(DATA FOR THE TASK)

Lemma tx_decode tx : tx_ok tx -> NewTransactionFromValue (of_item (tx_item tx)) = tx_wire tx.
Proof.
  intros (Hn & Hv & Hg & Hp). pose proof (b2z_range (tx_v tx)).
  unfold NewTransactionFromValue, tx_RlpValueDecode, tx_wire, tx_item, tx_fields.
  get_fields. cbn [of_item]. rewrite !BigInt_big, !Uint_big, !Bytes_of_str by lia.
  rewrite z2b_b2z. by case_match.
Qed.

(** Encoding a transaction and decoding the bytes. *)
Lemma tx_roundtrip tx :
  tx_ok tx -> zlen (tx_RlpEncode tx) < 2 ^ 64 ->
  NewTransactionFromBytes (tx_RlpEncode tx) = Ret (tx_wire tx).
Proof.
  intros Hok Hl. unfold NewTransactionFromBytes, tx_RlpDecode, tx_RlpEncode, Value_Encode, tx_RlpValue in *.
  change (NewValue (tx_RlpData tx)) with (tx_RlpData tx) in *.
  rewrite (NewValueFromBytes_Encode _ (tx_item tx)); [|apply to_item_tx, Hok|done].
  cbn [mbind outcome_bind]. by rewrite <-tx_decode.
Qed.

(** * Signatures *)

Lemma LeftPad_minimal r :
  zlen r <= 32 -> LeftPadBytes (big_Bytes (big_SetBytes r)) 32 = LeftPadBytes r 32.
Proof.
  intros Hr. pose proof (SetBytes_range r) as [H0 H1].
  assert (zlen (big_Bytes (big_SetBytes r)) <= 32).
  { apply Bytes_len_le; [lia|]. rewrite Z.abs_eq by lia.
    eapply Z.lt_le_trans; [apply H1|]. apply Z.pow_le_mono_r; lia. }
  apply SetBytes_inj; rewrite ?LeftPadBytes_len, ?LeftPadBytes_value; [lia|].
  rewrite SetBytes_Bytes. lia.
Qed.

Section SignSpec.
Context `{Crypto} `{Secp256k1} `{!Secp256k1Laws}.

Lemma tx_Hash_wire tx : tx_Hash (tx_wire tx) = tx_Hash tx.
Proof. done. Qed.

Lemma Sender_wire tx :
  zlen (tx_r tx) <= 32 -> zlen (tx_s tx) <= 32 -> Sender (tx_wire tx) = Sender tx.
Proof.
  intros Hr Hs. unfold Sender, PublicKey. rewrite tx_Hash_wire. cbn [tx_r tx_s tx_v tx_wire].
  by rewrite !LeftPad_minimal by done.
Qed.

(** [tx'] is [tx] with some signature. *)
Definition same_content (tx tx' : Transaction) : Prop :=
  signed_data tx' = signed_data tx ∧ tx_contractCreation tx' = tx_contractCreation tx.

Lemma Sign_ok tx key kp :
  NewKeyPairFromSec key = Some kp ->
  ∃ tx', Sign tx key = Ret tx' ∧ same_content tx tx' ∧ zlen (tx_r tx') = 32 ∧
         zlen (tx_s tx') = 32 ∧ Sender tx' = KeyPair_Address kp.
Proof.
  intros Hkp. pose proof Hkp as (pub & Hpub & ->)%fmap_Some.
  assert (zlen (tx_Hash tx) = 32) as Hh by apply Sha3Bin_len.
  pose proof (secp_sign_len _ key Hh ltac:(eauto)) as Hlen.
  unfold Sign, Signature. set (sig := secp_Sign (tx_Hash tx) key) in *.
  destruct (index_in sig 64) as [v Hiv]; [lia|]. pose proof Hiv as [_ Hv]%index_Ret.
  change (Z.to_nat 64) with 64%nat in Hv.
  pose proof (secp_sign_v _ _ v Hh ltac:(eauto) Hv) as Hv4.
  assert (sig = take 32 sig ++ take 32 (drop 32 sig) ++ [v]) as Hsig.
  { rewrite <-(take_drop 32 sig) at 1. f_equal. rewrite <-(take_drop 32 (drop 32 sig)) at 1.
    f_equal. rewrite drop_drop. rewrite (drop_S sig v) by done.
    rewrite drop_ge; [done|]. unfold zlen in Hlen. lia. }
  assert (zlen (take 32 sig) = 32) as Hr by lenlia.
  assert (zlen (take 32 (drop 32 sig)) = 32) as Hs by lenlia.
  set (r := take 32 sig) in *. set (s := take 32 (drop 32 sig)) in *.
  rewrite (slice_of [] r (s ++ [v]) sig 0 32), (slice_of r s [v] sig 32 64) by first [done|rewrite ?Hr, ?Hs; done].

  cbn [mbind outcome_bind]. rewrite Hiv. cbn [mbind outcome_bind]. eexists; split; [done|].
  repeat split; [done|done|]. unfold Sender, PublicKey. cbn [tx_r tx_s tx_v].
  match goal with |- context [tx_Hash ?t] => change (tx_Hash t) with (tx_Hash tx) end.
  unfold LeftPadBytes. rewrite Hr, Hs. cbn [Z.ltb Z.compare Pos.compare Pos.compare_cont].
  change (zeros (32 - 32)) with (@nil byte). cbn [app].
  pose proof (b2z_range v). rewrite b2z_z2b_small by lia.
  replace (b2z v + 27 - 27) with (b2z v) by lia. rewrite z2b_b2z, <-Hsig.
  unfold sig. rewrite (secp_recover _ _ pub) by done.
  pose proof (secp_pub_head _ _ Hpub) as Hp0. pose proof (secp_pub_len _ _ Hpub) as Hpl.
  unfold KeyPair_Address. cbn [kp_PublicKey].
  by rewrite (proj2 (index_Ret pub 0 x04)).
Qed.

(** C10. A signed transaction travels: a transaction with amounts and nonce in
    range can be signed with any valid key; the bytes on the wire decode to the
    same transaction, up to leading zeros of the signature and the mark for
    contract creation, which is recomputed from the recipient; its sender is
    the address of the key and its hash is the hash before the signature. *)
Theorem signed_transaction_travels (tx : Transaction) (key : bytes) (kp : KeyPair) :
  tx_ok tx -> NewKeyPairFromSec key = Some kp ->
  ∃ tx', Sign tx key = Ret tx' ∧ same_content tx tx' ∧
    (zlen (tx_RlpEncode tx') < 2 ^ 64 ->
     NewTransactionFromBytes (tx_RlpEncode tx') = Ret (tx_wire tx')) ∧
    Sender (tx_wire tx') = KeyPair_Address kp ∧ tx_Hash (tx_wire tx') = tx_Hash tx.
Proof.
  intros Hok Hkp. destruct (Sign_ok tx key kp Hkp) as (tx' & HS & Hc & Hr & Hs & Hsend).
  exists tx'. pose proof Hc as [Hd _]. injection Hd as Hn Hp Hg _ Hv _.
  split; [done|]. split; [done|]. split; [|split].
  - intros Hl. apply tx_roundtrip; [|done]. unfold tx_ok in *. by rewrite Hn, Hp, Hg, Hv.
  - by rewrite Sender_wire by lia.
  - rewrite tx_Hash_wire. unfold tx_Hash. by rewrite (proj1 Hc).
Qed.

(** The hash of a transaction commits to everything that is signed: as long
    as the digests of the two encodings do not collide, equal hashes mean equal
    nonce, price, gas, recipient, value and data. *)
Theorem tx_Hash_commits (a b : Transaction) :
  tx_ok a -> tx_ok b ->
  collision_free [Value_Encode (VList (signed_data a)); Value_Encode (VList (signed_data b))] ->
  tx_Hash a = tx_Hash b -> signed_data a = signed_data b.
Proof.
  intros (Hna & Hva & Hga & Hpa) (Hnb & Hvb & Hgb & Hpb) Hcf Heq.
  assert (∀ x y, 0 <= x -> 0 <= y -> big_Bytes x = big_Bytes y -> x = y) as Hinj.
  { intros x y Hx Hy E%(f_equal big_SetBytes). rewrite !SetBytes_Bytes in E. lia. }
  destruct (collision_free_pair _ _ Hcf Heq) as [E Hlen].
  unfold Value_Encode in *. rewrite (Encode_item _ _ (to_item_signed a Hna)) in E, Hlen.
  rewrite (Encode_item _ _ (to_item_signed b Hnb)) in E.
  apply enc_inj in E; [|done]. injection E as En Ep Eg Er Ev Ed.
  unfold signed_data. by rewrite (Hinj _ _ (proj1 Hna) (proj1 Hnb) En), (Hinj _ _ Hpa Hpb Ep),
    (Hinj _ _ Hga Hgb Eg), (Hinj _ _ Hva Hvb Ev), Er, Ed.
Qed.

End SignSpec.

(** ** Runs *)

Definition example_key : bytes := replicate 32 x11.
Definition example_tx : Transaction := NewTransactionMessage (replicate 20 x22) 1000 500 10 [x01; x02].

Lemma signed_transaction_travels_witness :
  ∃ tx', @Sign toy_crypto toy_curve example_tx example_key = Ret tx' ∧ same_content example_tx tx' ∧
    (zlen (tx_RlpEncode tx') < 2 ^ 64 ->
     NewTransactionFromBytes (tx_RlpEncode tx') = Ret (tx_wire tx')) ∧
    @Sender toy_crypto toy_curve (tx_wire tx')
    = @KeyPair_Address toy_crypto (mkKeyPair example_key (x04 :: example_key ++ zeros 32)) ∧
    @tx_Hash toy_crypto (tx_wire tx') = @tx_Hash toy_crypto example_tx.
Proof.
  apply (@signed_transaction_travels toy_crypto toy_curve toy_curve_laws example_tx example_key);
    [vm_compute; intuition discriminate|reflexivity].
Defined.

Lemma tx_Hash_commits_witness : signed_data example_tx = signed_data example_tx.
Proof.
  apply (@tx_Hash_commits toy_crypto example_tx (tx_wire example_tx));
    [vm_compute; intuition discriminate|vm_compute; intuition discriminate|
     apply (@cf_check_ok toy_crypto); vm_compute; reflexivity|reflexivity].
Defined.
(* ===== verification/Core.v ===== *)
(** The node that the transaction pool and the state manager share: the chain, the
    pool, the states of the manager, and the list of what has been told to others
    (broadcasts to peers, posts on the event bus). *)

From S2P Require Import Prelude GoVal Big Bytes Errors Rlp Value Wire Db Crypto Nibbles Trie.
From S2P Require Import State Curve Transaction Block Machine BlockChain Transition.

(** What the node tells others. *)
Inductive effect :=
| Broadcast (msgType : MsgType) (data : list goval)
| PostTx (event : bytes) (tx : Transaction)
| PostBlock (event : bytes) (block : Block)
| PostMessages (event : bytes) (messages : list Message)
| PostMiner (event : bytes).

(** ethchain/state_manager.go 50-75, StateManager. The chain, the proof of work
    and the rest of the node are not stored in it here. *)
Record StateManager := mkManager {
  transState : State;
  miningState : State;
  lastAttemptedBlock : option Block;
}.

(** The node: [k_stuck] is set when a run of the virtual machine met an
    operation on the state that does not end ([Vm]). *)
Record Core (D : Type) := mkCore {
  k_chain : Chain D;
  k_pool : list Transaction;
  k_effects : list effect;
  k_manager : StateManager;
  k_stuck : bool;
}.
Arguments mkCore {D}.
Arguments k_chain {D}.
Arguments k_pool {D}.
Arguments k_effects {D}.
Arguments k_manager {D}.
Arguments k_stuck {D}.

Section Core.
Context {D : Type}.

(** Computations on the node. *)
Definition NM : Type -> Type := st (Core D).

Definition get_core : NM (Core D) := λ k, (Ret k, k).

Definition on_chain {A} (m : CM (D := D) A) : NM A := λ k,
  let '(o, c) := m (k_chain k) in
  (o, mkCore c (k_pool k) (k_effects k) (k_manager k) (k_stuck k)).

Definition set_pool (p : list Transaction) : NM unit := λ k,
  (Ret tt, mkCore (k_chain k) p (k_effects k) (k_manager k) (k_stuck k)).

Definition emit (e : effect) : NM unit := λ k,
  (Ret tt, mkCore (k_chain k) (k_pool k) (k_effects k ++ [e]) (k_manager k) (k_stuck k)).

(** An operation on the state of the current block. *)
Definition on_current {A} (m : SM (D := D) A) : NM A :=
  k ← get_core;
  b ← lift (deref (CurrentBlock (c_bc (k_chain k))));
  '(a, s) ← on_chain (on_state (b_state b) m);
  _ ← on_chain (modify_bc (λ bc, set_head (set_b_state s b) (LastBlockHash bc) bc));
  mret a.

Definition set_manager (f : StateManager -> StateManager) : NM unit := λ k,
  (Ret tt, mkCore (k_chain k) (k_pool k) (k_effects k) (f (k_manager k)) (k_stuck k)).

(** An operation on a state that is not part of a block in the chain. *)
Definition with_state {A} (s : State) (m : SM (D := D) A) : NM (A * State) := on_chain (on_state s m).

(** An operation on the environment only. *)
Definition on_env {A} (m : st (Env D) A) : NM A := λ k,
  let c := k_chain k in
  let '(o, e) := m (c_env c) in
  (o, mkCore (mkChain e (c_heap c) (c_bc c)) (k_pool k) (k_effects k) (k_manager k) (k_stuck k)).

End Core.

(** [wlp_steps]: peel a computation, keeping what its tests tell. *)
Ltac wlp_steps :=
  repeat match goal with
  | |- wlp (mret _) _ _ => apply wlp_ret
  | |- wlp (_ ≫= _) _ _ => apply wlp_bind
  | |- wlp (lift _) _ _ => apply wlp_lift; intros ? ?
  | |- wlp (let '(_, _) := ?x in _) _ _ => destruct x eqn:?
  | |- wlp (if ?x then _ else _) _ _ => destruct x eqn:?
  | |- wlp (match ?x with _ => _ end) _ _ => destruct x eqn:?
  | |- wlp get_core _ _ => intros ? ? [= <- <-]
  | |- wlp (emit _) _ _ => intros ? ? [= <- <-]
  | |- wlp (set_pool _) _ _ => intros ? ? [= <- <-]
  end.
(** peer.go, Peer.pushHandshake. *)
Definition pushHandshake (p : nat) : EM unit :=
  s ← get_eth; pr ← get_peer p;
  pk ← lift (slice (PublicKey s) 1 (zlen (PublicKey s)));
  b ← lift (deref (CurrentBlock (chain_of_node s)));
  hash ← lift (block_Hash b);
  queue p MsgHandshakeTy
    (VList [VInt Kuint32 ProtocolVersion; VInt Kuint32 0; VBytes (p_version pr); VInt Kuint8 (caps pr);
            VInt Kuint16 (port pr); VBytes pk; VInt Kuint64 (big_Uint64 (TD (chain_of_node s))); VBytes hash]).

(** peer.go 536-553, Peer.Start. Up to the start of its goroutines. *)
Definition Start (p : nat) : EM unit :=
  pr ← get_peer p;
  c ← lift (deref (p_conn pr));
  '(h, prt) ← lift (if inbound pr then packAddr (LocalHost c) (LocalPort c)
                    else packAddr (RemoteHost c) (RemotePort c));
  _ ← set_peer p (set_port prt (set_host h pr));
  pushHandshake p.

(** peer.go 561-566, Peer.Start. The ping after two seconds. *)
Definition Start_ping (p : nat) : EM unit :=
  _ ← writeMessage p (NewMessage MsgPingTy (VStr []));
  s ← get_eth; modify_peer p (set_pingStartTime (now s)).

(** peer.go 187-201, NewOutboundPeer. The goroutine that dials, when its attempts are
    over; no connection is an error. *)
Definition dialled (p : nat) (conn : option Conn) : EM unit :=
  _ ← modify_eth (λ s, set_dialing (filter (λ d, negb (d.1 =? p)%nat) (dialing s)) s);
  match conn with
  | None => Peer_Stop p
  | Some c =>
      _ ← modify_peer p (λ pr, set_disconnect 0 (set_connected 1 (set_p_conn (Some c) pr)));
      Start p
  end.

(** peer.go 208-218, Peer.Connect. The loop over the outcomes of dialling, from the attempt of that
    number on; with the seconds slept after those that failed. *)
Fixpoint dial_from (attempts : Z) (dials : list (error + Conn)) (err : option error) : (option error + Conn) * Z :=
  match dials with
  | [] => (inl err, 0)
  | inr conn :: _ => (inr conn, 0)
  | inl err :: rest => let '(r, slept) := dial_from (attempts + 1) rest (Some err) in (r, attempts * 20 + slept)
  end.

(** peer.go, Peer.Connect. Three attempts at most. *)
Definition Connect (dials : list (error + Conn)) : (option error + Conn) * Z := dial_from 0 (take 3 dials) None.

(** ethereum.go, Ethereum.AddPeer. *)
Definition AddPeer (conn : Conn) : EM unit :=
  p ← NewPeer conn true;
  s ← get_eth;
  if zlen (peers s) <? MaxPeers s then Start p else mret tt.

(** [strings.Contains] of a double colon. *)
Fixpoint has_double_colon (s : bytes) : bool :=
  match s with
  | a :: (b :: _) as rest => bool_decide (a = x3a ∧ b = x3a) || has_double_colon rest
  | _ => false
  end.
(* ===== verification/Gossip.v ===== *)
(** How a transaction gets from the pool of one node into the queue of another:
    the pool's broadcast, the output queues of the peers, the bytes of the
    connection, and the handler of the other side. *)

From S2P Require Import Prelude GoVal Big Bytes Errors Rlp Value Net Wire Db Crypto Nibbles Trie.
From S2P Require Import State Curve Transaction Block Pow Machine BlockChain Transition Core TxPool StateManager.
From S2P Require Import BlockPool Node Peer PeerSpec.

(** * What is sent *)

(** The message of a transaction, and its data as an item. *)
Definition tx_message (tx : Transaction) : Msg := NewMessage MsgTxTy (VList [tx_RlpData tx]).

Definition tx_sendable (tx : Transaction) : Prop :=
  tx_ok tx ∧ zlen (payload MsgTxTy [tx_item tx]) < 2 ^ 32.

Definition tx_frame (tx : Transaction) : bytes := frame (tx_message tx) [tx_item tx].

Lemma tx_message_sendable tx : tx_sendable tx -> sendable (tx_message tx) [tx_item tx].
Proof.
  intros [Hok Hl]. split; [done|]. split; [|done]. exists [tx_RlpData tx]. split; [done|].
  cbn [mapM]. by rewrite to_item_tx by apply Hok.
Qed.

(** A peer once a message is queued for it. *)
Definition queued (msg : Msg) (pr : Peer) : Peer :=
  if connected pr =? 1 then set_outputQueue (outputQueue pr ++ [msg]) pr else pr.

Section Sending.
Context `{Crypto} `{Secp256k1} {D : Type} `{Database D} `{MapOrder}.

Lemma QueueMessage_run p pr msg s :
  heap s !! p = Some pr -> QueueMessage (D := D) p msg s = (Ret tt, upd p (queued msg pr) s).
Proof.
  intros Hpr. unfold QueueMessage. rewrite (st_bind_run _ _ _ _ _ (run_get_peer p pr s Hpr)).
  unfold queued. destruct (connected pr =? 1); [done|].
  unfold upd. rewrite list_insert_id by done. by destruct s.
Qed.

(** A walk whose callback does not touch the list visits its elements in order. *)
Lemma eachPeer_visits cb s :
  NoDup (map fst (peers s)) -> (∀ p e s0, peers (cb p e s0).2 = peers s0) ->
  eachPeer (D := D) cb s = for_each (λ q, cb q.2 q.1) (peers s) s.
Proof.
  intros Hnd Hcb. unfold eachPeer. rewrite (st_bind_run get_eth _ s s s) by done.
  assert (∀ rest pre s0, peers s0 = peers s -> peers s = pre ++ rest ->
    each_from (length rest) (head rest) cb s0 = for_each (λ q, cb q.2 q.1) rest s0) as Hwalk.
  { induction rest as [|[e p] rest IH]; intros pre s0 Hs0 Hs; [done|].
    cbn [head length each_from for_each fst snd]. unfold mbind, st_bind.
    pose proof (Hcb p e s0) as Hc. destruct (cb p e s0) as [[[]| |] s1] eqn:E; [|done|done]. cbn in Hc.
    unfold get_eth. rewrite Hc, Hs0, Hs, next_of_at.
    - apply (IH (pre ++ [(e, p)])); [congruence|]. by rewrite Hs, <-app_assoc.
    - rewrite Hs, map_app in Hnd. apply NoDup_app in Hnd as (_ & Hpre & _). intros Hin. apply (Hpre e Hin). left. }
  by apply (Hwalk (peers s) []).
Qed.

Lemma QueueMessage_list p msg s : peers (QueueMessage (D := D) p msg s).2 = peers s.
Proof.
  unfold QueueMessage, get_peer, mbind, st_bind, get_eth, lift. destruct (heap s !! p) as [pr|]; [|done].
  cbn. by destruct (connected pr =? 1).
Qed.

(** A broadcast queues the message once for every peer of the list. *)
Lemma BroadcastMsg_run msg s :
  peers_ok s ->
  ∃ h, BroadcastMsg (D := D) msg s = (Ret tt, set_heap h s) ∧
       ∀ p, p ∈ listed s -> h !! p = queued msg <$> heap s !! p.
Proof.
  intros Hok. unfold BroadcastMsg. rewrite eachPeer_visits; [|apply Hok|intros; apply QueueMessage_list].
  assert (∀ l s0, NoDup (map snd l) -> (∀ p, p ∈ map snd l -> is_Some (heap s0 !! p)) ->
    ∃ h, for_each (λ q : nat * nat, QueueMessage (D := D) q.2 msg) l s0 = (Ret tt, set_heap h s0) ∧
         (∀ p, p ∈ map snd l -> h !! p = queued msg <$> heap s0 !! p) ∧
         ∀ p, p ∉ map snd l -> h !! p = heap s0 !! p) as Hall.
  { induction l as [|[e p] l IH]; intros s0 Hnd Hin.
    { exists (heap s0). split; [by destruct s0|]. split; [by intros p ?%elem_of_nil|done]. }
    cbn in Hnd. apply NoDup_cons in Hnd as [Hp Hnd]. destruct (Hin p) as [pr Hpr]; [left|].
    cbn [for_each snd]. rewrite (st_bind_run _ _ _ _ _ (QueueMessage_run p pr msg s0 Hpr)).
    destruct (IH (upd p (queued msg pr) s0)) as (h & Hrun & Hin' & Hout'); [done| |].
    { intros q Hq. assert (q ≠ p) by congruence. cbn. rewrite list_lookup_insert_ne by done. apply Hin. by right. }
    exists h. rewrite Hrun. split; [by destruct s0|]. split.
    - intros q. cbn [map snd]. intros [->|Hq]%elem_of_cons.
      { rewrite Hout', Hpr by done. by apply (heap_upd p pr). }
      assert (q ≠ p) by congruence. rewrite Hin' by done. cbn. by rewrite list_lookup_insert_ne.
    - intros q. cbn [map snd]. intros [Hne Hq]%not_elem_of_cons. rewrite Hout' by done. cbn. by rewrite list_lookup_insert_ne. }
  destruct (Hall (peers s) s) as (h & Hrun & Hh & _); [apply Hok| |by exists h].
  intros p Hp. destruct (po_known s Hok p Hp) as (pr & Hpr & _). by exists pr.
Qed.

(** Adding a transaction to the pool: it is in the pool, and its message waits
    for every peer of the list. *)
Lemma addTransaction_run tx s :
  peers_ok s ->
  ∃ s', on_core (D := D) (addTransaction tx) s = (Ret tt, s') ∧ peers_ok s' ∧ peers s' = peers s ∧
    k_pool (core s') = k_pool (core s) ++ [tx] ∧
    ∀ p, p ∈ listed s -> heap s' !! p = queued (tx_message tx) <$> heap s !! p.
Proof.
  intros Hok.
  set (s1 := set_events (events s ++ map ECore [Broadcast MsgTxTy [tx_RlpData tx]])
               (set_core (mkCore (k_chain (core s)) (k_pool (core s) ++ [tx]) [] (k_manager (core s)) (k_stuck (core s))) s)).
  assert (peers_ok s1) as Hok1 by by apply (peers_ok_same s).
  destruct (BroadcastMsg_run (tx_message tx) s1 Hok1) as (h & Hrun & Hh).
  assert (on_core (D := D) (addTransaction tx) s = (Ret tt, set_heap h s1)) as Hcore.
  { transitivity ((_ ← (_ ← BroadcastMsg (D := D) (tx_message tx); mret tt); mret tt : EM unit) s1); [reflexivity|].
    unfold mbind, st_bind. by rewrite Hrun. }
  exists (set_heap h s1). split; [done|]. split; [|by split].
  exact (keeps_on_core (addTransaction tx) s Hok _ _ Hcore).
Qed.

(End DATA FOR THE TASK)

### WHAT TO WORK ON
Go through the records and show every line with the string "slept" in it.

### SOLUTION TO THIS TASK
    number on; with the seconds slept after those that failed. *)
  | inl err :: rest => let '(r, slept) := dial_from (attempts + 1) rest (Some err) in (r, attempts * 20 + slept)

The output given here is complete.